Para os casais sorodiscordantes com parceiro infectado, a lavagem
de sêmen com PCR em tempo real parece ser o tratamento mais
promissor e apresenta uma relação custo/benefício vantajosa.5-12,14
Quando é necessário o emprego de FIV ou ICSI, o PCR também
é preconizado para aumentar a segurança da técnica, apesar de
não ter sido comprovada a presença de partículas infectantes no
interior do espermatozoide.5,12 Nos casais sorodiscordantes com
parceira infectada, as estratégias são mais simples, uma vez que
não existe risco de transmissão para o parceiro.
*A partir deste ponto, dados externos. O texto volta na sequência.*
(** Overwriting the buffer of an existing array, in place. *)
Definition set_array (l : loc) (a : ndarray) : M unit :=
  fun s => match heap s !! l with
           | Some (OArr _) => Ok (tt, State (<[l := OArr a]> (heap s)) (stdout s))
           | _ => Raise TypeError
           end.

(** A library call that either returns or raises. *)
Definition lift {A} (r : result A) : M A :=
  fun s => match r with
           | Ok a => Ok (a, s)
           | Raise e => Raise e
           end.

(** [assert cond, msg] *)
Definition assert (cond : bool) (msg : string) : M unit :=
  if cond then ret tt else raise (AssertionError msg).

(** A comprehension body or loop body run over the items of a list, in
    order, collecting the results. *)
Fixpoint for_each {A B} (body : A -> M B) (xs : list A) : M (list B) :=
  match xs with
  | [] => ret []
  | x :: rest =>
      y <- body x;;
      ys <- for_each body rest;;
      ret (y :: ys)
  end.

(** ** Slicing *)

(** Python's adjustment of one slice bound for a sequence of length [n]: a
    negative bound counts from the end, and the outcome is clipped to
    [0 .. n]. *)
Definition slice_index (n i : Z) : Z :=
  if i <? 0 then Z.max 0 (i + n) else Z.min i n.

(** [xs[lo:hi]], an absent bound written [None]. *)
Definition slice {A} (xs : list A) (lo hi : option Z) : list A :=
  let n := Z.of_nat (length xs) in
  let lo' := match lo with Some i => slice_index n i | None => 0 end in
  let hi' := match hi with Some i => slice_index n i | None => n end in
  take (Z.to_nat (hi' - lo')) (drop (Z.to_nat lo') xs).

(** [len(xs)] *)
Definition len {A} (xs : list A) : Z := Z.of_nat (length xs).

(** ** Pipeline filters *)

(** [cut(frames, start, count)], lines 39-51. *)
Definition cut (frames : loc) (start count : Z) : M loc :=
  assert ((0 <=? start) && (0 <=? count)) "cut() indices must be non-negative";;
  items <- get_list frames;;
  let end_idx := len items - start in
  let start_idx := Z.max 0 (end_idx - count) in
  new_frames <- alloc (OList (slice items None (Some start_idx)
                              ++ slice items (Some end_idx) None));;
  print (CutFrames count start start_idx end_idx);;
  ret new_frames.

(** ** OpenCV and the files it reads *)

Inductive ColorConversionCode := COLOR_BGR2GRAY | COLOR_GRAY2BGR.
Inductive HersheyFont := FONT_HERSHEY_SIMPLEX.

(** What [main.py] uses of [cv2].  Arguments that Python passes on unchecked
    stay [value]s: the library is what rejects an ill-typed one.
    - [VideoCapture p] is [None] when [isOpened()] is false, and otherwise the
      frames that successive [read()] calls deliver before [ret] is false;
    - [imread p] is [None] when the file cannot be read;
    - [putText] gives the content of the image buffer after the drawing. *)
Class Cv2 := {
  VideoCapture : string -> option (list ndarray);
  imread : string -> option ndarray;
  cvtColor : ndarray -> ColorConversionCode -> result ndarray;
  GaussianBlur : ndarray -> value -> Z -> result ndarray;
  putText : ndarray -> value -> value -> HersheyFont -> Z -> value -> Z
            -> result ndarray
}.

(** [os.path.join(a, p)] on a POSIX system. *)
Definition os_path_join (a p : string) : string :=
  if String.prefix "/" p then p
  else if (String.length a =? 0)%nat then p
  else match String.get (String.length a - 1) a with
       | Some "/"%char => a +:+ p
       | _ => a +:+ "/" +:+ p
       end.

Section Filters.
Context `{cv : Cv2}.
Nesse caso, a autoinseminação e a inseminação artificial realizada por profissional
(sem necessidade de preparo de sêmen) estão indicadas. As TRA
são necessárias apenas quando algum fator de infertilidade está
presente. É importante lembrar que o ideal é que essas pacientes
tenham acompanhamento pré-concepcional, pré-natal, peri e pósparto especializado para reduzir o risco de transmissão vertical.5,12
Por outro lado, os casais soroconcordantes se beneficiarão, na
maioria das vezes, de autoinseminação e inseminação artificial
com ou sem a necessidade de lavado seminal. Eles devem ser
aconselhados sobre seu estado de saúde e estar cientes do risco de
progressão da doença em ambos os parceiros.12
Os dados disponíveis sugerem que as TRA em casais HIV
positivos parecem ser efetivas e seguras e, por isso, os centros
que oferecem esses procedimentos devem estar preparados
para atender a essa população. Ainda são limitados os dados da
literatura, necessitando-se de estudos prospectivos com maior
número de pacientes e maior tempo de acompanhamento.